Effective implementation of such complex reform requires in-depth understanding of the consequences for stakeholders at multiple system levels, and the wider social, economic and cultural context within which PHC systems operate.
ChangePHC takes advantage of ongoing PHC reform in Georgia to examine these issues in depth and in real time. Our aim is to (i) understand the performance and consequences of Georgia’s planned PHC reform across different regions and health system levels, and the likelihood of any changes being sustained; and, (ii) significantly strengthen Health Policy and Systems Research (HPSR) capacity in Georgia and the wider eastern European region. We will focus on three key NCDs targeted by the reforms (hypertension, diabetes and COPD).
We will conduct six interlinked work packages (WPs) examining:
1. how service users experience and respond to the changing PHC service offering in relation to utilisation, continuity of care, and treatment burden;
2. how providers (PHC and specialists) experience the changing PHC service model, how they adopt new practices and how they respond to the changed incentives embedded in new provider payment modes;
3. how decision-makers at the different system tiers understand the PHC reform, their readiness for and commitment to implementing change; 4. how the wider political and economic context affects reform implementation at system level;
5. how major indicators of equity and access to PHC change for people with NCDs at population level, and how this varies across different regional contexts. A 6th synthesis work package will bring insights from WPs 1-5 together.

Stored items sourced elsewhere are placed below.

(** ** The interface *)

(** The methods of the client and of the test helper that submit an extrinsic
    to the chain or read its storage. *)
Inductive uses_interface helper : forall A, M A -> Prop :=
  | ui_collection signer A m : collection_tx helper signer A m -> uses_interface helper A m
  | ui_token signer A m : token_tx helper signer A m -> uses_interface helper A m
  | ui_mint signer A m : mint_tx helper signer A m -> uses_interface helper A m
  | ui_account signer A m : account_tx helper signer A m -> uses_interface helper A m
  | ui_collective signer A m : collective_tx helper signer A m -> uses_interface helper A m
  | ui_fellowship signer A m : fellowship_tx helper signer A m -> uses_interface helper A m
  | ui_democracy signer A m : democracy_tx helper signer A m -> uses_interface helper A m
  | ui_test signer A m : test_tx helper signer A m -> uses_interface helper A m
  | ui_enable pallet : uses_interface helper _ (TestUtilGroup.enable helper pallet)
  | ui_storage A m : storage_read helper A m -> uses_interface helper A m.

Our activities will take place across three diverse regions. Using a multistage mixed methods framework, and an explicit systems lens, we will use patient and provider surveys; in-depth interviews with patients, providers, decision-makers and other stakeholders; document review; and secondary data on hospital admissions and household expenditure. We will use causal loop diagrams to build an explanatory model of PHC reform as complex system change.
ChangePHC will take place over 48 months, bringing together a multidisciplinary team of researchers at Curatio International Foundation, Ilia State University, the London School of Hygiene and Tropical Medicine, and the WHO European Centre for Primary Health Care. We will embed community engagement and involvement (CEI) in all our activities through the establishment of community advisory groups.
The project findings will help policymakers in Georgia and other LMICs make informed decisions on PHC reform, improving NCD outcomes and achieving Universal Health Coverage. This will be achieved through targeted policy engagement, building on the team’s strong relationships with national and multi-lateral stakeholders. The project will also strengthen HPSR capacity through a multi-pronged programme including three PhD positions; material development for undergraduate and postgraduate training; support to national CEI capacity; and the strengthening of collaborations among HPSR researchers across the eastern European region.